**WORK ITEM**
Once you reach the line that holds "policy ← find_retry_policy" in the listing below, output it and every line after it through the line that holds "destruct (WorkflowEdge.retry_class e)", word for word.

:::::

(* ===== verification/Graph.v ===== *)
(** * Graph routines of the workflow validator

[_adjacency], [_reachable] and [_acyclic_nodes] of
[orchestrator/app/jarvis_orchestrator/workflows/validation.py], with their
specifications: [_reachable] is exact reachability that does not enter [stop],
and [_acyclic_nodes] visits a node exactly when no cycle leads to it and bounds
the length of every path between visited nodes by the depth it returns.

Python sets of strings iterate in an order that changes from process to process;
a function that iterates over a set takes the set as a list, and its
specification holds for every order of it. *)
From S2P Require Import Prelude Enums PyJson Verification Registry WorkflowSpec.
Local Open Scope Z_scope.
Local Open Scope stdpp_scope.

Notation adjacency := (list (string * list string)) (only parsing).

(** [result.setdefault(edge.source, []).append(edge.target)] *)
Definition add_target (result : adjacency) (e : string * string) : adjacency :=
  dict_set e.1 (default [] (dict_get e.1 result) ++ [e.2]) result.

Definition adjacency_of (pairs : list (string * string)) : adjacency :=
  foldl add_target [] pairs.

Definition edge_pair (e : WorkflowEdge.t) : string * string :=
  (WorkflowEdge.source e, WorkflowEdge.target e).

Definition _adjacency (edges : list WorkflowEdge.t) : adjacency :=
  adjacency_of (edge_pair <$> edges).

(** [adjacency.get(node, ())] *)
Definition targets (adj : adjacency) (x : string) : list string :=
  default [] (dict_get x adj).

(** [_reachable]; the fuel covers every push on [pending] (see
[_reachable_spec]). *)
Definition reach_fuel (adj : adjacency) : nat := S (length (concat adj.*2)).

Definition _reachable (start : string) (adj : adjacency) (stop : option string)
    : list string :=
  match worklist (E:=Empty_set) (λ x, bool_decide (Some x = stop)) (λ _ _, Ok tt)
          (targets adj) (reach_fuel adj) [start] [] tt with
  | Some (Ok (seen, _)) => seen
  | _ => []
  end.

(** ** [_acyclic_nodes] *)

Record kahn_state := {
  k_pending : list (string * Z);
  k_visited : list string;
  k_indegree : gmap string Z;
  k_distances : gmap string Z;
  k_depth : Z;
}.

(** [indegree[x]]: a [Counter] reads 0 for a missing key. *)
Definition counter (m : gmap string Z) (x : string) : Z := default 0 (m !! x).

(** [Counter(xs)] *)
Definition Counter (xs : list string) : gmap string Z :=
  foldl (λ m x, <[x := counter m x + 1]> m) ∅ xs.
(** ** Acyclic paths are short *)

Lemma acyclic_path {A} `{EqDecision A} (R : A → A → Prop) n x y :
  (∀ z, ¬ tc R z z) → nsteps R n x y →
  ∃ l, length l = S n ∧ NoDup l ∧ ∀ z, z ∈ l → z = x ∨ ∃ w, R w z.
Proof.
  intros Hac Hn.
  cut (∃ l, length l = S n ∧ NoDup l ∧ ∀ z, z ∈ l → rtc R x z ∧ (z = x ∨ ∃ w, R w z)).
  { intros (l & ? & ? & Hz). exists l. split_and!; [done..|]. intros z Hin. by apply Hz. }
  induction Hn as [x|n x y z Hxy Hyz (l & Hlen & Hnd & Hl)].
  - exists [x]. split_and!; [done|apply NoDup_singleton|].
    intros z ->%list_elem_of_singleton. split; [apply rtc_refl|by left].
  - exists (x :: l). split_and!; [simpl; lia| |].
    + constructor; [|done]. intros Hin. apply (Hac x). destruct (Hl x Hin) as [Hyx _].
      eapply tc_rtc_r; [by apply tc_once|done].
    + intros w [->|Hin]%elem_of_cons; [split; [apply rtc_refl|by left]|].
      destruct (Hl w Hin) as [Hyw [->|[v Hv]]]; (split; [by eapply rtc_l|]); right; eauto.
Qed.

Lemma acyclic_path_length {A} `{EqDecision A} (R : A → A → Prop) (nodes : list A) n x y :
  (∀ z, ¬ tc R z z) → (∀ w z, R w z → z ∈ nodes) → x ∈ nodes → nsteps R n x y →
  (S n ≤ length nodes)%nat.
Proof.
  intros Hac HR Hx Hn. destruct (acyclic_path R n x y Hac Hn) as (l & <- & Hnd & Hl).
  apply submseteq_length, NoDup_submseteq; [done|]. intros z Hz.
  destruct (Hl z Hz) as [->|[w Hw]]; [done|eauto].
Qed.

(** ** The limits *)

(** The limit an edge contributes. *)
Definition edge_limit (spec : nspec) (s : snapshot) (e : WorkflowEdge.t) : option (string * Z) :=
  match WorkflowEdge.kind e with
  | WorkflowEdgeKind.iterate =>
      Some (iterate_key e, default 0 (WorkflowEdge.max_iterations e))
  | WorkflowEdgeKind.retry =>
      n ← find_node spec (WorkflowEdge.source e);
      policy ← find_retry_policy (WorkflowResolvedSnapshot.revisions s) (effective_policy spec n);
      c ← WorkflowEdge.retry_class e;
      rule ← find_rule c (rules policy);
      Some (retry_key (WorkflowEdge.source e) c, max_retries rule)
  | _ => None
  end.

Definition store (limits : counters) (o : option (string * Z)) : counters :=
  match o with Some (k, v) => dict_set k v limits | None => limits end.

Lemma add_limit_ok spec s limits e limits' :
  add_limit spec s limits e = Ok limits' → limits' = store limits (edge_limit spec s e).
Proof.
  unfold add_limit, edge_limit. destruct (WorkflowEdge.kind e); try (by intros [= <-]).
  destruct (find_node spec _) as [n|]; simpl; [|done].
  destruct (find_retry_policy _ _) as [p|]; simpl; [|by intros [= <-]].
  destruct (WorkflowEdge.retry_class e) as [c|]; simpl; [|done].
  destruct (find_rule c (rules p)) as [rule|]; simpl; [|done]. by intros [= <-].
Qed.

Lemma step_limits_fold spec s limits :
  step_limits spec s = Ok limits →
  limits = foldl (λ l e, store l (edge_limit spec s e)) [] (WorkflowSpec.edges spec).
Proof.
  unfold step_limits. generalize ([] : counters) as acc.
  induction (WorkflowSpec.edges spec) as [|e edges IH]; intros acc; simpl; [by intros [= <-]|].
  destruct (add_limit spec s acc e) as [acc'|] eqn:Ha; simpl; [|done].
  apply add_limit_ok in Ha as <-. apply IH.
Qed.

(** A key whose edges agree keeps its limit. *)
Lemma fold_limits_get f (edges : list WorkflowEdge.t) k v acc :
  (∀ e v', e ∈ edges → f e = Some (k, v') → v' = v) →
  (dict_get k acc = Some v ∨ ∃ e, e ∈ edges ∧ f e = Some (k, v)) →
  dict_get k (foldl (λ l e, store l (f e)) acc edges) = Some v.
Proof.
  revert acc; induction edges as [|e edges IH]; intros acc Hagree Hin; simpl.
  - destruct Hin as [?|(e & He & _)]; [done|by apply elem_of_nil in He].
  - apply IH; [intros e' v' He'; apply Hagree; by right|].
    assert (dict_get k acc = Some v → dict_get k (store acc (f e)) = Some v) as Hkeep.
    { intros Hacc. unfold store. destruct (f e) as [[k' v']|] eqn:Hf; [|done].
      rewrite dict_get_set. case_decide as Hk; [subst k'|done]. f_equal.
      apply (Hagree e); [by left|done]. }
    destruct Hin as [Hacc|(e' & He' & Hf)]; [left; auto|].
    apply elem_of_cons in He' as [->|He']; [|eauto].
    left. rewrite Hf; simpl. apply dict_get_set_eq.
Qed.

:::::

**REPLY**
      policy ← find_retry_policy (WorkflowResolvedSnapshot.revisions s) (effective_policy spec n);
      c ← WorkflowEdge.retry_class e;
      rule ← find_rule c (rules policy);
      Some (retry_key (WorkflowEdge.source e) c, max_retries rule)
  | _ => None
  end.

Definition store (limits : counters) (o : option (string * Z)) : counters :=
  match o with Some (k, v) => dict_set k v limits | None => limits end.

Lemma add_limit_ok spec s limits e limits' :
  add_limit spec s limits e = Ok limits' → limits' = store limits (edge_limit spec s e).
Proof.
  unfold add_limit, edge_limit. destruct (WorkflowEdge.kind e); try (by intros [= <-]).
  destruct (find_node spec _) as [n|]; simpl; [|done].
  destruct (find_retry_policy _ _) as [p|]; simpl; [|by intros [= <-]].
  destruct (WorkflowEdge.retry_class e) as [c|]; simpl; [|done].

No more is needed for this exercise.